## What you need to do
All lines before the one containing "(forall s' c', inner_since", plus that line itself, are to be printed exactly as they appear below.

## Entries supplied
------
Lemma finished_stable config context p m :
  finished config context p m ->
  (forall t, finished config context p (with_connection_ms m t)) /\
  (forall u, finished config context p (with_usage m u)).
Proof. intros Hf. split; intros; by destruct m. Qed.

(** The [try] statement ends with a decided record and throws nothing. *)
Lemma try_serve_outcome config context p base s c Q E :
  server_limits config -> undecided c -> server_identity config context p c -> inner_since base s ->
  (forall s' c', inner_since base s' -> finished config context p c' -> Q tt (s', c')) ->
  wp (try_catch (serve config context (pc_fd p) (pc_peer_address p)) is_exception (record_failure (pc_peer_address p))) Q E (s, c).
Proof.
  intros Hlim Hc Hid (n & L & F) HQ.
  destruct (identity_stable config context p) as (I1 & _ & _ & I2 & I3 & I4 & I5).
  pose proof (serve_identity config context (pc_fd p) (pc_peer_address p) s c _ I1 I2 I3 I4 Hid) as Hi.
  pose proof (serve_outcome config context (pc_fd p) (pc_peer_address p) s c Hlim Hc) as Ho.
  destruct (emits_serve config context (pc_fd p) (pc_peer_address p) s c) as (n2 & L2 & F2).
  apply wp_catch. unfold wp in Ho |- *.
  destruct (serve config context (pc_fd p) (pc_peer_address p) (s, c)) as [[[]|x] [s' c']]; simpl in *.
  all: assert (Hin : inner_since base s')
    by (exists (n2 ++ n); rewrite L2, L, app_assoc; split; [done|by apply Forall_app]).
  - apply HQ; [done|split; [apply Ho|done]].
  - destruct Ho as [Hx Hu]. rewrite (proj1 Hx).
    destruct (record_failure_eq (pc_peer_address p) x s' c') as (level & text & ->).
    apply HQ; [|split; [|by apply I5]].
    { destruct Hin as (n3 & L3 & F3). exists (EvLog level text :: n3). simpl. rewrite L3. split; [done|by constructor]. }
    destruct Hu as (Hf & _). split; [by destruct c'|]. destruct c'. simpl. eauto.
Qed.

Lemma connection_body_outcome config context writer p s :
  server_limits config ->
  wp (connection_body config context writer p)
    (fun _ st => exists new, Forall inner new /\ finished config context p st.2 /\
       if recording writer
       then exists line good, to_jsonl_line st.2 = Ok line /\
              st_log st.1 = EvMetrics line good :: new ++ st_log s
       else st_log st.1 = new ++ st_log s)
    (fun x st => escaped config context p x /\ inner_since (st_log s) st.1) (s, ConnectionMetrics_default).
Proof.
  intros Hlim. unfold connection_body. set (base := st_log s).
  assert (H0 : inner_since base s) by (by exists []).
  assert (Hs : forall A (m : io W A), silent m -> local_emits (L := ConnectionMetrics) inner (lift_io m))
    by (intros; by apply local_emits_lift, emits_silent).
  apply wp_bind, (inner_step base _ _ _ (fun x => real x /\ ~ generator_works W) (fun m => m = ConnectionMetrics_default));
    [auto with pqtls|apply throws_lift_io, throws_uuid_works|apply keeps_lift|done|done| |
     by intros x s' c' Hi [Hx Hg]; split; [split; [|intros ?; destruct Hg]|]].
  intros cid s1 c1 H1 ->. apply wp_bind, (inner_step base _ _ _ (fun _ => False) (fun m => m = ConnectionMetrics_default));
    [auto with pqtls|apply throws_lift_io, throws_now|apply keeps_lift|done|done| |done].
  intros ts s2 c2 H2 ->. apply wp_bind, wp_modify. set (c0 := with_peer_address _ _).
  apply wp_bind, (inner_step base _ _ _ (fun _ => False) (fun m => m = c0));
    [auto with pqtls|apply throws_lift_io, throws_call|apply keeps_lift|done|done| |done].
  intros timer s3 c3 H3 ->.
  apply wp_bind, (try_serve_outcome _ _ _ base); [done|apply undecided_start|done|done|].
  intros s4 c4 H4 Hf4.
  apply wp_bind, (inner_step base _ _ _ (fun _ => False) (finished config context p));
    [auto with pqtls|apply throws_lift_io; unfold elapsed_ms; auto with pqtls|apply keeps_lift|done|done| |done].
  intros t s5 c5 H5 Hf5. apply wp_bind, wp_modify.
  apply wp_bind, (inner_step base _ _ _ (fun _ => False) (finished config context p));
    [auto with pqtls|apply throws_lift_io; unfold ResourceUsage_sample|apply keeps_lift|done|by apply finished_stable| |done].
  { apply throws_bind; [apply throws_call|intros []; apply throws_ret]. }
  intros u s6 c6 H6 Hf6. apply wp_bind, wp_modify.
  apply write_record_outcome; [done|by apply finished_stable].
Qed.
------
## Answer
Lemma finished_stable config context p m :
  finished config context p m ->
  (forall t, finished config context p (with_connection_ms m t)) /\
  (forall u, finished config context p (with_usage m u)).
Proof. intros Hf. split; intros; by destruct m. Qed.

(** The [try] statement ends with a decided record and throws nothing. *)
Lemma try_serve_outcome config context p base s c Q E :
  server_limits config -> undecided c -> server_identity config context p c -> inner_since base s ->
  (forall s' c', inner_since base s' -> finished config context p c' -> Q tt (s', c')) ->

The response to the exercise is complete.